(** Label [esh_failed]: close what the export acquired, then go legacy. *)
Lemma mapper_map_esh_failed_run (env : mapper_env) (m : ra_hwdec_mapper) :
  mapper_map_esh_failed env m =
  let '(r, m', t) := mapper_map_legacy env (with_priv (set_surface_acquired false) m) in
  (r, m', (if surface_acquired (m_priv m)
           then map Call_close (exported_fds (desc (m_priv m))) else []) ++ t).
Proof.
  destruct m as [o [np ly d sa ci ba esh] t src sp dp].
  unfold mapper_map_esh_failed. run_monad.
  destruct sa; cbn -[mapper_map_legacy close_objects];
    rewrite ?close_objects_run; cbn -[mapper_map_legacy];
    destruct (mapper_map_legacy env _) as [[r m'] t']; rewrite ?app_nil_r; reflexivity.
Qed.

Lemma mapper_map_esh_failed_facts (env : mapper_env) (m : ra_hwdec_mapper) :
  let r := mapper_map_esh_failed env m in
  let m' := state_of r in
  esh_not_implemented (m_priv m') = esh_not_implemented (m_priv m)
  /\ m_owner m' = m_owner m
  /\ existsb is_export_path (trace_of r) = false
  /\ surface_acquired (m_priv m') = false
  /\ (result r = 0 \/ result r = -1)
  /\ (result r = 0 ->
      fst (e_interop_map_legacy env) = true
      /\ m_tex m' =
         if format_fourcc (snd (e_vaDeriveImage env)) =? VA_FOURCC_YV12
         then MPSWAP 1 2 (snd (e_interop_map_legacy env))
         else snd (e_interop_map_legacy env))
  /\ (result r = -1 ->
      buffer_acquired (m_priv m') =
      interop_map_legacy (m_owner m)
      && (buffer_acquired (m_priv m)
          || ((fst (e_vaDeriveImage env) =? VA_STATUS_SUCCESS)
              && (e_vaAcquireBufferHandle env =? VA_STATUS_SUCCESS)))).
Proof.
  cbv zeta. rewrite mapper_map_esh_failed_run.
  pose proof (mapper_map_legacy_facts env (with_priv (set_surface_acquired false) m)) as L.
  cbv zeta in L. unfold result, state_of, trace_of in *.
  destruct (mapper_map_legacy env _) as [[r m'] t']. cbn [fst snd] in *.
  destruct L as (Hesh & Hown & Hex & Hsa & Hr & H0 & H1).
  rewrite existsb_app, Hex, orb_false_r.
  repeat split; auto.
  - destruct (surface_acquired (m_priv m)); [apply no_export_in_closes | reflexivity].
  - apply H0; assumption.
  - apply H0; assumption.
Qed.

(** The four ways through [mapper_map]. *)
Lemma mapper_map_skips_export (env : mapper_env) (m : ra_hwdec_mapper) :
  esh_not_implemented (m_priv m) = true ->
  mapper_map env m = mapper_map_esh_failed env m.
Proof.
  intros H. unfold mapper_map. cbv beta iota zeta delta [bind get].
  rewrite H. destruct (mapper_map_esh_failed env m) as [[r m'] t]. reflexivity.
Qed.

Lemma mapper_map_export_failed (env : mapper_env) (m : ra_hwdec_mapper) :
  esh_not_implemented (m_priv m) = false ->
  (fst (e_vaExportSurfaceHandle env) =? VA_STATUS_SUCCESS) = false ->
  mapper_map env m =
  let unimpl := fst (e_vaExportSurfaceHandle env) =? VA_STATUS_ERROR_UNIMPLEMENTED in
  let m1 := with_priv (set_desc (snd (e_vaExportSurfaceHandle env))) m in
  let m2 := if unimpl then with_priv (set_esh_not_implemented true) m1 else m1 in
  let '(r, m', t) := mapper_map_esh_failed env m2 in
  (r, m',
   Call_vaExportSurfaceHandle (m_src m)
   :: Msg (if probing_formats (m_owner m) then MSGL_V else MSGL_ERR)
          "vaExportSurfaceHandle()"
   :: t).
Proof.
  intros He Hs. destruct m as [o [np ly d sa ci ba esh] t src sp dp].
  cbn in He. subst esh. unfold mapper_map. run_monad.
  simp_run. rewrite Hs.
  destruct (fst (e_vaExportSurfaceHandle env) =? VA_STATUS_ERROR_UNIMPLEMENTED);
    simp_run;
    destruct (mapper_map_esh_failed env _) as [[r m'] t']; reflexivity.
Qed.

Lemma mapper_map_import_failed (env : mapper_env) (m : ra_hwdec_mapper) :
  esh_not_implemented (m_priv m) = false ->
  (fst (e_vaExportSurfaceHandle env) =? VA_STATUS_SUCCESS) = true ->
  fst (e_interop_map env) = false ->
  mapper_map env m =
  let m1 := with_priv (set_desc (snd (e_vaExportSurfaceHandle env))) m in
  let m2 := with_priv (set_surface_acquired true) m1 in
  let m3 := with_tex (fun _ => snd (e_interop_map env)) m2 in
  let '(r, m', t) := mapper_map_esh_failed env m3 in
  (r, m',
   Call_vaExportSurfaceHandle (m_src m) :: Call_vaSyncSurface (m_src m)
   :: Call_interop_map :: t).
Proof.
  intros He Hs Hi. destruct m as [o [np ly d sa ci ba esh] t src sp dp].
  cbn in He. subst esh. unfold mapper_map. run_monad.
  repeat (simp_run; rewrite ?Hs, ?Hi).
  destruct (mapper_map_esh_failed env _) as [[r m'] t']; reflexivity.
Qed.

Lemma mapper_map_exported (env : mapper_env) (m : ra_hwdec_mapper) :
  esh_not_implemented (m_priv m) = false ->
  (fst (e_vaExportSurfaceHandle env) =? VA_STATUS_SUCCESS) = true ->
  fst (e_interop_map env) = true ->
  mapper_map env m =
  let m1 := with_priv (set_desc (snd (e_vaExportSurfaceHandle env))) m in
  let m2 := with_priv (set_surface_acquired true) m1 in
  let raw := snd (e_interop_map env) in
  let m3 := with_tex (fun _ =>
              if fourcc (snd (e_vaExportSurfaceHandle env)) =? VA_FOURCC_YV12
              then MPSWAP 1 2 raw else raw) m2 in
  (0, m3,
   [Call_vaExportSurfaceHandle (m_src m); Call_vaSyncSurface (m_src m);
    Call_interop_map]).
Proof.
  intros He Hs Hi. destruct m as [o [np ly d sa ci ba esh] t src sp dp].
  cbn in He. subst esh. unfold mapper_map. run_monad.
  repeat (simp_run; rewrite ?Hs, ?Hi).
  destruct (fourcc (snd (e_vaExportSurfaceHandle env)) =? VA_FOURCC_YV12);
    reflexivity.
Qed.

(** [mapper_map] as a whole: the sticky flag, the owner, the trace when the
    export strategy is skipped, the textures on success, the acquisition
    flags on failure. *)
Lemma mapper_map_facts (env : mapper_env) (m : ra_hwdec_mapper) :
  let r := mapper_map env m in
  let m' := state_of r in
  esh_not_implemented (m_priv m') =
    esh_not_implemented (m_priv m)
    || (fst (e_vaExportSurfaceHandle env) =? VA_STATUS_ERROR_UNIMPLEMENTED)
  /\ m_owner m' = m_owner m
  /\ (esh_not_implemented (m_priv m) = true ->
      existsb is_export_path (trace_of r) = false)
  /\ (result r = 0 \/ result r = -1)
  /\ (export_path_taken env m = true -> result r = 0)
  /\ (result r = 0 ->
      m_tex m' =
      if export_path_taken env m then
        if fourcc (snd (e_vaExportSurfaceHandle env)) =? VA_FOURCC_YV12
        then MPSWAP 1 2 (snd (e_interop_map env))
        else snd (e_interop_map env)
      else
        if format_fourcc (snd (e_vaDeriveImage env)) =? VA_FOURCC_YV12
        then MPSWAP 1 2 (snd (e_interop_map_legacy env))
        else snd (e_interop_map_legacy env))
  /\ (result r = -1 ->
      surface_acquired (m_priv m') = false
      /\ buffer_acquired (m_priv m') =
         interop_map_legacy (m_owner m)
         && (buffer_acquired (m_priv m)
             || ((fst (e_vaDeriveImage env) =? VA_STATUS_SUCCESS)
                 && (e_vaAcquireBufferHandle env =? VA_STATUS_SUCCESS)))).
Proof.
  cbv zeta. unfold export_path_taken.
  destruct (esh_not_implemented (m_priv m)) eqn:He.
  - rewrite (mapper_map_skips_export env m He).
    pose proof (mapper_map_esh_failed_facts env m) as F. cbv zeta in F.
    destruct F as (Hesh & Hown & Hex & Hsa & Hr & H0 & H1).
    rewrite Hesh, He. cbn [orb negb andb].
    repeat split; auto; try discriminate; try (apply H0; assumption).
  - destruct (fst (e_vaExportSurfaceHandle env) =? VA_STATUS_SUCCESS) eqn:Hs.
    + assert (Hu : (fst (e_vaExportSurfaceHandle env)
                    =? VA_STATUS_ERROR_UNIMPLEMENTED) = false).
      { apply Z.eqb_eq in Hs. rewrite Hs. reflexivity. }
      rewrite Hu. cbn [orb negb andb].
      destruct (fst (e_interop_map env)) eqn:Hi.
      * rewrite (mapper_map_exported env m He Hs Hi). cbv zeta.
        unfold result, state_of, trace_of. cbn [fst snd m_priv m_owner m_tex with_tex
          with_priv esh_not_implemented set_surface_acquired set_desc].
        repeat split; auto; try discriminate.
      * rewrite (mapper_map_import_failed env m He Hs Hi). cbv zeta.
        match goal with
        | |- context [mapper_map_esh_failed env ?m3] =>
            pose proof (mapper_map_esh_failed_facts env m3) as F; cbv zeta in F;
            unfold result, state_of, trace_of in *;
            destruct (mapper_map_esh_failed env m3) as [[r m'] t']
        end.
        cbn [fst snd] in *. destruct F as (Hesh & Hown & Hex & Hsa & Hr & H0 & H1).
        repeat split; auto; try discriminate; try (apply H0; assumption).
        rewrite Hesh. cbn. exact He.
    + cbn [orb negb andb].
      rewrite (mapper_map_export_failed env m He Hs). cbv zeta.
      match goal with
      | |- context [mapper_map_esh_failed env ?m3] =>
          pose proof (mapper_map_esh_failed_facts env m3) as F; cbv zeta in F;
          unfold result, state_of, trace_of in *;
          destruct (mapper_map_esh_failed env m3) as [[r m'] t']
      end.
      cbn [fst snd] in *. destruct F as (Hesh & Hown & Hex & Hsa & Hr & H0 & H1).
      destruct (fst (e_vaExportSurfaceHandle env) =? VA_STATUS_ERROR_UNIMPLEMENTED);
        repeat split; auto; try discriminate; try (apply H0; assumption);
        rewrite Hesh; cbn; try reflexivity; exact He.
Qed.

-=-=-

*What this task involves:*
Every line holding the word "true" should be copied out of the records above.

*Solution below:*
      fst (e_interop_map_legacy env) = true
  esh_not_implemented (m_priv m) = true ->
  let m2 := if unimpl then with_priv (set_esh_not_implemented true) m1 else m1 in
  (fst (e_vaExportSurfaceHandle env) =? VA_STATUS_SUCCESS) = true ->
  let m2 := with_priv (set_surface_acquired true) m1 in
  (fst (e_vaExportSurfaceHandle env) =? VA_STATUS_SUCCESS) = true ->
  fst (e_interop_map env) = true ->
  let m2 := with_priv (set_surface_acquired true) m1 in
  /\ (esh_not_implemented (m_priv m) = true ->
  /\ (export_path_taken env m = true -> result r = 0)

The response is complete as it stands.